Sabrina CALVO
LA VOLTE
352pp - 19,00 €
Critique parue en janvier 2025 dans Bifrost n° 117
Si à l’évocation du titre du nouveau roman de Sabrina Calvo, le quinquagénaire frémit d’émotion, en proie à la nostalgie, l’esprit bouleversé par les images du clip tubesque du duo Voulzy-Souchon (sortez les chemises à col jabot, les choucroutes capillaires et les lunettes noires), pour Victoire, il n’en va pas de même. À vrai dire, pour la jeune pigiste du magazine de mode Jeudi, Les Nuits sans Kim Wilde et sa déclinaison visuelle qualité VHS sont un défi insurmontable. Dans le futur post-cyberpunk qui compose son quotidien, futur à venir et futur advenu (la faute à la fin de l’Histoire), Vic — on l’appellera désormais ainsi, comme ses intimes et collègues de travail — tire le diable Prada par la queue, en quête des nouvelles tendances qui ne manqueront pas de bousculer les routines de la fast fashion.

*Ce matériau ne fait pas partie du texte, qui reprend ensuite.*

(* ===== verification/EndpointMoves.v ===== *)
(** * The operations of an endpoint are moves

    [ep_run_moves]: what an operation does to the parts of an endpoint that its streams
    depend on, and the events it records, is a sequence of the moves of
    EndpointSpec.v. *)

From stdpp Require Import strings.
From S2P Require Import Prelude Crates Errors Config Command Frame Codec Runtime.
From S2P Require Import SessionState Stream StreamSpec Session SessionSpec SessionProps.
From S2P Require Import Handshake Delivery Loops LoopsSpec Endpoint EndpointSpec.

(** The frames of an operation of a stream, and what it wrote. *)
Record stream_frames (st : Stream) (fs : list Frame) (w : bytes) : Prop := {
  sf_data i : psh_data i fs = if decide (st_stream_id st = i) then w else [];
  sf_fits : Forall (fits_frame (st_config st)) fs;
}.

Section pieces.
Context {B : BytesCrate} {BL : BytesLaws B}.
Context {F : FlumeCrate} {FL : FlumeLaws F} {N : NotifyCrate} {NL : NotifyLaws N}.
Context {R : ReadBufCrate} {RL : ReadBufLaws R}.
Context {M : Type -> Type} `{FinMap Z M}.
Implicit Types s : Session M.

(** ** Registering a stream *)
Lemma register_grows id s : grows [] (frames_view s) (frames_view (register_stream id s).2).
Proof.
  rewrite register_stream_eq. unfold insert_stream, frames_view. cbn [snd].
  assert (Hv : view (sh_frames (s_shared (with_channel s)))
               = view (sender_clone (sh_frames (s_shared s)))) by done.
  assert (Hg : grows [] (view (sh_frames (s_shared s)))
                 (view (sh_frames (s_shared (with_channel s))))).
  { rewrite Hv, sender_clone_view. split; simpl; try done. by rewrite app_nil_r. }
  by destruct (_ !! id).
Qed.

Lemma register_fixed id s : same_fixed s (register_stream id s).2.
Proof.
  rewrite register_stream_eq. unfold insert_stream. cbn [snd]. by destruct (_ !! id).
Qed.

Lemma register_ids id s : same_ids s (register_stream id s).2.
Proof.
  rewrite register_stream_eq. unfold same_ids, insert_stream. cbn [snd].
  by destruct (_ !! id).
Qed.

Lemma buffered_grows fs (c c' : channel Frame) :
  grows fs (view c) (view c') -> buffered c -> buffered c'.
Proof. intros [_ Hc _ _]. unfold buffered. by rewrite Hc. Qed.

(** ** Dropping a stream *)
Lemma stream_drop_pieces st s :
  buffered (sh_frames (s_shared s)) ->
  let s' := set_shared (stream_drop st (s_shared s)) s in
  exists fs, grows fs (frames_view s) (frames_view s') /\
    reader_dropped (st_data_rx st) s s' /\
    (fs = [] \/ fs = [new_fin 1 (st_stream_id st)] /\ st_is_write_closed st = false).
Proof.
  intros Hb s'. set (k := st_data_rx st).
  assert (Hrd : forall fr, reader_dropped k s (set_shared
    (set_data_channel k (receiver_drop (data_channel k (s_shared s)))
       (set_frames fr (s_shared s))) s)).
  { intros fr. destruct (receiver_drop_view _ (data_channel k (s_shared s)))
      as (Hca & Hse & Hre).
    split; simpl; try done; unfold chan; simpl.
    - intros k' Hk. by rewrite data_channel_set_ne by done.
    - by rewrite data_channel_set.
    - by rewrite data_channel_set. }
  assert (Hg : forall c, grows [] (view c) (view (sender_drop c))).
  { intros c. rewrite sender_drop_view. split; simpl; try done. by rewrite app_nil_r. }
  subst s'. unfold stream_drop, frames_view. fold k. destruct (st_is_write_closed st) eqn:Hwc.
  - exists []. split; [apply Hg|]. split; [apply Hrd|by left].
  - simpl. destruct (try_send_grows (new_fin 1 (st_stream_id st)) _ Hb)
      as [[_ Hgr]|[_ Hgr]]; destruct (try_send _ _) as [r c]; simpl in Hgr.
    + eexists. split; [|split; [apply Hrd|by right]].
      exact (grows_trans [_] [] _ _ _ Hgr (Hg c)).
    + exists []. split; [|split; [apply Hrd|by left]].
      rewrite <- Hgr. apply Hg.
Qed.

(** ** Opening *)
Lemma open_send_pieces st syn s :
  buffered (sh_frames (s_shared s)) ->
  let '(r, fut, s') := open_send st syn s in
  same_fixed s s' /\ same_ids s s' /\
  ((r = Ready (Ok st) /\ same_streams s s' /\ grows [syn] (frames_view s) (frames_view s')) \/
   (r = Pending /\ fut = OpenSending st syn /\ same_streams s s' /\
    grows [] (frames_view s) (frames_view s')) \/
   (r = Ready (Err SessionClosed) /\ reader_dropped (st_data_rx st) s s' /\
    grows [] (frames_view s) (frames_view s'))).
Proof.
  intros Hb. unfold open_send, frames_view.
  destruct (send_async_grows syn _ Hb) as [[Hr Hg]|[[Hr Hg]|(Hr & Hg & Hz)]];
    destruct (send_async _ _) as [r c]; simpl in Hr, Hg; subst r.
  - split; [done|]. split; [done|]. by left.
  - split; [done|]. split; [done|]. right; left. split; [done|]. split; [done|].
    split; [done|]. by apply grows_view.
  - split; [done|]. split; [done|]. right; right. split; [done|].
    set (s1 := set_shared (set_frames c (s_shared s)) s).
    assert (Hb1 : buffered (sh_frames (s_shared s1))).
    { unfold buffered. simpl. by rewrite Hg. }
    destruct (stream_drop_pieces st s1 Hb1) as (fs & Hgr & Hrd & _). split.
    + destruct Hrd as [Ht Ho Hs Hre Hn]. split; try done.
    + destruct fs as [|f fs].
      * unfold frames_view in Hgr. simpl in Hgr. by rewrite Hg in Hgr.
      * destruct Hgr as [_ _ _ Ho]. exfalso. apply Ho; [done|].
        unfold frames_view. simpl. by rewrite Hg.
Qed.

(** ** Writing, shutting down, closing *)
Lemma same_reader_refl st : same_reader st st.
Proof. done. Qed.

Lemma stream_frames_nil st : stream_frames st [] [].
Proof. split; [|constructor]. intros i. by case_decide. Qed.

Lemma stream_frames_fin st : stream_frames st [new_fin 1 (st_stream_id st)] [].
Proof.
  split.
  - intros i. rewrite psh_data_one, decide_False by (by intros [? _]). by case_decide.
  - constructor; [|constructor]. unfold fits_frame, saturating_sub. simpl.
    rewrite blen_nil. lia.
Qed.

Lemma stream_frames_write st d :
  stream_frames st [write_frame st d] (take (Z.to_nat (write_size st d)) d).
Proof.
  split.
  - intros i. rewrite psh_data_one. unfold is_psh_of. simpl.
    destruct (decide (st_stream_id st = i)) as [->|Hne].
    + by rewrite decide_True.
    + rewrite decide_False; [done|]. by intros [_ ?].
  - constructor; [|constructor]. unfold fits_frame. simpl.
    pose proof (write_size_range st d) as Hr. rewrite blen_take by lia.
    unfold write_size. lia.
Qed.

L’identité de genre en vrac, sous le regard mesquin et jaloux des modèles de la « Maison » qui l’a adoptée, suite à son abandon au cœur du show room d’une grande enseigne de meubles et d’ustensiles de décoration low cost, elle s’efforce d’assimiler les codes de sa féminité toute fraîche. Rien de moins simple dans un monde botoxé où les pixels de l’Ouvert semblent de plus en plus indissociables de la réalité morose du Clos, l’univers matériel que tous cherchent à fuir. Elle ne renonce pourtant pas, se cherchant une identité stable et pérenne, avec l’aide de son assistante virtuelle Maria Paillette, IA jalouse comme une puce. Un combat peut-être perdu d’avance, à moins que Kim (Wilde) Sauvage ne parvienne à semer la confusion pendant la fashion week.
« L’Ouvert se ferme. L’Ouvert devient le Clos. L’âme du monde a été emprisonnée et tout le monde semble ravi. » Après Melmoth Furieux, Sabrina Calvo continue à explorer avec bonheur les coulisses du capitalisme mondialisé pour en dévoiler les arcanes toxiques et délétères. Un processus mortifère et silencieux dont les métastases colonisent jusqu’aux imaginaires. Dans une langue inventive et mutante, riche en trouvailles verbales à la sémantique floue, l’autrice taille dans les mots, créant des créatures textuelles étranges mais diablement séduisantes. Entre aliénation des esprits, domestication des corps et des désirs, Vic/Sabrina lutte contre le matérialisme de nos modes de consommation, avec rage et douceur, sans cesse sur le fil du doute. À l’instar de l’inconnue du clip de Voulzy, elle ne veut pas finir abandonnée sur le bord de la route, au profit d’une icône boostée aux hormones masculines. Se défiant des facilités du prêt à écrire et des recettes d’écriture, Sabrina Calvo dessine roman après roman une œuvre complexe à nulle autre pareille. Un patchwork à l’inventivité renversante, traversé de fulgurances poétiques chatoyantes. Au lecteur d’accepter de lâcher prise pour mieux y goûter. Il serait dommage de ne pas le faire.